A necessidade de combater os altos índices de jovens que nem estudam nem trabalham no Brasil

Enviada em 05/10/2020

O trabalho e o estudo são, sem dúvidas, duas das mais importantes atividades humanas, atividades sem as quais os desenvolvimentos social, econômico e tecnológico atuais seriam impensáveis. Entretanto, há um número expressivo no Brasil de jovens que não estudam mas também não trabalham, o que acaba deixando-os em um limbo social que tem efeitos nocivos não somente para a sociedade como também para o bem estar dos próprios jovens. Sendo assim, convém analisar os fatores que contribuem para tal caso.

Do ponto de vista econômico, ócio é perda de dinheiro, isso pois uma pessoa parada poderia estar produzindo tanto através do trabalho manual como do intelectual. De acordo com o IPEA, cerca de um quinto dos jovens não estão trabalhando nem estudando. Como consequência, o país acaba tendo o seu desenvolvimento prejudicado, já que o ócio de tais jovens não permitem que eles contribuam para a economia nacional no curto prazo ao mesmo tempo em que eles não estão desenvolvendo-se educacionamente para se tornarem cidadãos com um conhecimento especializado no longo prazo.

Além disso, a falta de um emprego ou do estudo tem impactos na auto estima do próprio jovem. Isso ocorre, pois em uma era onde se cobra a produtividade de forma muitas vezes exagerada, o jovem que não trabalha e não estuda acaba por se sentir uma pessoa improdutiva, ou pior, acaba sendo visto por outras pessoas como alguém improdutivo. Como consequência, o jovem perde autonomia, se isola socialmente e fica mais propenso a desenvolver doenças psicológicas como a depressão, que acaba por agravar ainda mais sua situação de não trabalho e nem estudo.
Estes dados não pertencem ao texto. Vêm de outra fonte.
(** C6 (as the code has it): when rules 1 to 4 do not match, a manifest that
    is not marked private and exposes at least one of [main], [types] or
    [typings], [exports] is a library, with confidence
    [0.7 + libraryScore * 0.05] in binary64, where [libraryScore] is the
    number of those fields plus one for not being private. *)
Theorem library_confidence (projectInfo : ProjectInfo.t)
    (detection : DetectionResult.t) :
  let pkg := ProjectInfo.packageJson projectInfo in
  let frameworks := DetectionResult.frameworks detection in
  hasWorkspaces projectInfo = false →
  has_framework mobileFrameworks frameworks = false →
  has_framework desktopFrameworks frameworks = false →
  hasBinField pkg = false →
  hasCliKeyword pkg = Return false →
  isPrivate pkg = false →
  1 ≤ library_fields pkg →
  detectProjectType projectInfo detection =
    Return (ProjectTypeResult.mk library "Library/Package"
              (0.7 + Js.number_of_nat (library_fields pkg + 1) * 0.05)%float
              "Has library configuration (main, types, exports)").
Proof.
  cbv zeta. intros Hw Hm Hd Hbin Hcli Hpriv Hfields.
  unfold ProjectTypeDetector.detectProjectType. cbv zeta. rewrite Hw, Hm, Hd, Hcli, Hbin, Hpriv.
  assert (libraryScore (ProjectInfo.packageJson projectInfo)
          = library_fields (ProjectInfo.packageJson projectInfo) + 1) as ->.
  { unfold libraryScore, library_fields. by rewrite Hpriv. }
  cbn [orb negb andb].
  by rewrite (proj2 (Nat.leb_le _ _)) by lia.
Qed.

(** The three confidences the library rule can give. *)
Lemma library_confidence_values :
  (0.7 + Js.number_of_nat 2 * 0.05 = 0.7999999999999999)%float ∧
  (0.7 + Js.number_of_nat 3 * 0.05 = 0.85)%float ∧
  (0.7 + Js.number_of_nat 4 * 0.05 = 0.8999999999999999)%float.
Proof. by vm_compute. Qed.

(** C9: a manifest whose [keywords] is a string makes the classifier throw
    instead of returning a result. *)
Theorem detectProjectType_throws_on_string_keywords :
  detectProjectType (manifest_project (JObj [("keywords", JStr "cli")]))
                    (detected []) =
    Throw "TypeError: pkg.keywords.some is not a function".
Proof. by vm_compute. Qed.

Lemma has_framework_intro (names : list string) (frameworks : list FrameworkMatch.t)
    (f : FrameworkMatch.t) :
  f ∈ frameworks → FrameworkMatch.name f ∈ names →
  has_framework names frameworks = true.
Proof.
  intros Hf Hn. unfold has_framework.
  apply existsb_exists. exists f. split; [by apply list_elem_of_In|].
  unfold named_in. apply existsb_exists.
  exists (FrameworkMatch.name f). split; [by apply list_elem_of_In|].
  apply String.eqb_refl.
Qed.

Lemma using_framework_found (names : list string) (frameworks : list FrameworkMatch.t) :
  has_framework names frameworks = true →
  ∃ f, f ∈ frameworks ∧ FrameworkMatch.name f ∈ names ∧
       using_framework names frameworks = "Using " +:+ FrameworkMatch.name f.
Proof.
  unfold has_framework, using_framework.
  intros (f0 & Hin0 & Hf0)%existsb_exists.
  destruct (find (named_in names) frameworks) as [f|] eqn:Hfind.
  - apply find_some in Hfind as [Hin Hf]. exists f.
    split; [by apply list_elem_of_In|]. split; [|done].
    unfold named_in in Hf.
    apply existsb_exists in Hf as (n & Hn & ->%String.eqb_eq).
    by apply list_elem_of_In.
  - pose proof (find_none _ _ Hfind f0 Hin0). congruence.
Qed.

(** X7: the reason [detectProjectType] gives is one of eight fixed
    sentences, or [Using <name>] for a framework of the detection result; it
    never reads [Using undefined]. *)
Theorem detectProjectType_reason (projectInfo : ProjectInfo.t)
    (detection : DetectionResult.t) (r : ProjectTypeResult.t) :
  detectProjectType projectInfo detection = Return r →
  (∃ f, f ∈ DetectionResult.frameworks detection ∧
        ProjectTypeResult.reason r = "Using " +:+ FrameworkMatch.name f) ∨
  ProjectTypeResult.reason r ∈
    [ "Detected workspace configuration"; "Has bin field in package.json";
      "CLI-related keywords"; "Has library configuration (main, types, exports)";
      "Has both frontend and backend frameworks";
      "Has public folder or index.html"; "Has server entry file";
      "Could not determine project type" ].
Proof.
  unfold ProjectTypeDetector.detectProjectType. cbv zeta.
  repeat match goal with
  | |- context [has_framework ?names ?fw] =>
      let H := fresh "Hfw" in
      destruct (has_framework names fw) eqn:H
  end;
  repeat case_match; try discriminate; intros [= <-];
    cbn [ProjectTypeResult.reason];
    try (right; JsFacts.solve_elem_of; fail);
    left;
    match goal with
    | |- context [using_framework ?names ?fw] =>
        match goal with
        | H : has_framework names fw = true |- _ =>
            destruct (using_framework_found names fw H) as (f & Hf & _ & ->)
        end
    end; by exists f.
Qed.

(** X8: when the manifest's [keywords] is absent, [null] or an array of
    strings, [detectProjectType] returns a result (it does not throw), and
    the confidence of the result lies between 0.3 and 0.95. *)
Theorem detectProjectType_total (projectInfo : ProjectInfo.t)
    (detection : DetectionResult.t) :
  keywords_well_formed (ProjectInfo.packageJson projectInfo) →
  ∃ r, detectProjectType projectInfo detection = Return r ∧
       (0.3 <=? ProjectTypeResult.confidence r)%float = true ∧
       (ProjectTypeResult.confidence r <=? 0.95)%float = true.
Proof.
  intros [r Hr]%(detectProjectType_returns projectInfo detection).
  exists r. split; [done|].
  by apply (detectProjectType_confidence_range projectInfo detection).
Qed.

End classifier_facts.

(** The closed instances below do not depend on the lowering (their
    keywords, where present, are plain ASCII); [Js.toLowerCase] stands in. *)
Local Abbreviation detectProjectType := (detectProjectType toLowerCase).

Lemma monorepo_precedes_mobile_witness :
  detectProjectType (manifest_project (JObj [("workspaces", JArr [JStr "packages/*"])]))
                    (detected [react_native]) =
    Return (ProjectTypeResult.mk monorepo "Monorepo" 0.9
              "Detected workspace configuration").
Proof.
  apply (monorepo_precedes_mobile toLowerCase
           (manifest_project (JObj [("workspaces", JArr [JStr "packages/*"])]))
           (detected [react_native])); [by left|reflexivity].
Defined.

(** C5 (as stated) fails for a manifest whose [workspaces] field is present
    but falsy: [pkg?.workspaces || ...] tests its truthiness, and the mobile
    rule answers. *)
Lemma monorepo_precedes_mobile_counterexample :
  Json.defined (Json.member (Some (JObj [("workspaces", JBool false)])) "workspaces") = true ∧
  has_framework mobileFrameworks [react_native] = true ∧
  detectProjectType (manifest_project (JObj [("workspaces", JBool false)]))
                    (detected [react_native]) =
    Return (ProjectTypeResult.mk mobile "Mobile App" 0.95 "Using React Native").
Proof. by vm_compute. Qed.

Lemma library_confidence_witness :
  detectProjectType (manifest_project (JObj [("main", JStr "index.js")])) (detected []) =
    Return (ProjectTypeResult.mk library "Library/Package"
              (0.7 + Js.number_of_nat 2 * 0.05)%float
              "Has library configuration (main, types, exports)").
Proof.
  apply (library_confidence toLowerCase (manifest_project (JObj [("main", JStr "index.js")]))
           (detected [])); reflexivity.
Defined.

(** C6 (as stated) fails: with one library-style field the confidence is
    [0.7 + 2 * 0.05], not [0.7 + 1 * 0.05], because not being private is
    itself a score term. *)
Lemma library_confidence_counterexample :
  library_fields (Some (JObj [("main", JStr "index.js")])) = 1 ∧
  confidence_of
    (detectProjectType (manifest_project (JObj [("main", JStr "index.js")]))
                       (detected []))
    = Some (0.7 + 2 * 0.05)%float ∧
  (0.7 + 2 * 0.05 =? 0.7 + 1 * 0.05)%float = false.
Proof. by vm_compute. Qed.

Lemma detectProjectType_reason_witness :
  (∃ f, f ∈ [react_native] ∧ "Using React Native" = "Using " +:+ FrameworkMatch.name f) ∨
  "Using React Native" ∈
    [ "Detected workspace configuration"; "Has bin field in package.json";
      "CLI-related keywords"; "Has library configuration (main, types, exports)";
      "Has both frontend and backend frameworks";
      "Has public folder or index.html"; "Has server entry file";
      "Could not determine project type" ].
Proof.
  exact (detectProjectType_reason toLowerCase
           (manifest_project (JObj [("workspaces", JBool false)]))
           (detected [react_native])
           (ProjectTypeResult.mk mobile "Mobile App" 0.95 "Using React Native")
           eq_refl).
Defined.

Lemma detectProjectType_total_witness :
  ∃ r, detectProjectType
         (manifest_project (JObj [("keywords", JArr [JStr "parser"; JStr "cli"])]))
         (detected []) = Return r ∧
       (0.3 <=? ProjectTypeResult.confidence r)%float = true ∧
       (ProjectTypeResult.confidence r <=? 0.95)%float = true.
Proof.
  apply (detectProjectType_total toLowerCase
           (manifest_project (JObj [("keywords", JArr [JStr "parser"; JStr "cli"])]))
           (detected [])).
  cbn. repeat constructor; by eexists.
Defined.

End ProjectTypeDetectorFacts.

Module DetectorFacts.
Import Js JsFacts Detector.

Lemma fired_levels (projectInfo : ProjectInfo.t) :
  Forall (λ rule, fires projectInfo rule = true →
                  FrameworkRule.detect rule projectInfo ∈ confidence_levels)
         FRAMEWORK_RULES.
Proof.
  unfold FRAMEWORK_RULES, fires, confidence_levels.
  repeat apply Forall_cons_2; try apply Forall_nil_2;
    cbn [FrameworkRule.detect]; cbv zeta;
    intros Hfire; repeat case_match; try (by vm_compute in Hfire);
    repeat constructor.
Qed.

Lemma frameworks_unsorted (projectInfo : ProjectInfo.t) :
  detectFrameworks projectInfo ≡ₚ
    match_of projectInfo <$> filter (λ r, fires projectInfo r = true) FRAMEWORK_RULES.
Proof.
  unfold detectFrameworks. cbv zeta.
  by rewrite sort_with_Permutation, foldl_push_if.
Qed.

Lemma by_confidence_false (x y : FrameworkMatch.t) :
  FrameworkMatch.confidence x ∈ confidence_levels →
  FrameworkMatch.confidence y ∈ confidence_levels →
  by_confidence x y = false →
  (FrameworkMatch.confidence y <=? FrameworkMatch.confidence x)%float = true.
Proof.
  unfold by_confidence, confidence_levels.
  rewrite !elem_of_cons, !elem_of_nil.
  intros [->|[->|[->|[->|[]]]]] [->|[->|[->|[->|[]]]]] H;
    vm_compute in H; try discriminate H; reflexivity.
Qed.

Lemma by_confidence_true (x y : FrameworkMatch.t) :
  FrameworkMatch.confidence x ∈ confidence_levels →
  FrameworkMatch.confidence y ∈ confidence_levels →
  by_confidence x y = true →
  (FrameworkMatch.confidence x <=? FrameworkMatch.confidence y)%float = true.
Proof.
  unfold by_confidence, confidence_levels.
  rewrite !elem_of_cons, !elem_of_nil.
  intros [->|[->|[->|[->|[]]]]] [->|[->|[->|[->|[]]]]] H;
    vm_compute in H; try discriminate H; reflexivity.
Qed.

Lemma levels_trans (x y z : float) :
  x ∈ confidence_levels → y ∈ confidence_levels → z ∈ confidence_levels →
  (y <=? x)%float = true → (z <=? y)%float = true → (z <=? x)%float = true.
Proof.
  unfold confidence_levels. rewrite !elem_of_cons, !elem_of_nil.
  intros [->|[->|[->|[->|[]]]]] [->|[->|[->|[->|[]]]]] [->|[->|[->|[->|[]]]]] H1 H2;
    vm_compute in H1, H2; try discriminate; reflexivity.
Qed.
Portanto, esse problema deve ser combatido urgentemente para garantirmos um desenvolvimento saúdavel para o nosso país e também para preservarmos a saúde mental de nossos jovens. Para que isso seja solucionado, é necessário que o Congresso Nacional aprove um projeto de lei que dê isenção parcial de tributos para empresas que empregarem jovens que nunca trabalharam antes, o que certamente garantiria o primeiro emprego de inúmeros jovens em situação de ócio. Além disso, é necessário que o Ministério da Educação crie um projeto de acompanhamento psicológico mandatório para todos os alunos da rede pública e privada, não somente para mapear e combater o surgimento de doenças psicológicas que ocorrem por conta da baixa autoestima, mas também para que os profissionais da psicologia possam, através da análise de cada aluno, orientá-los para um curso ou trabalho que se encaixe com seus anseios e ambições.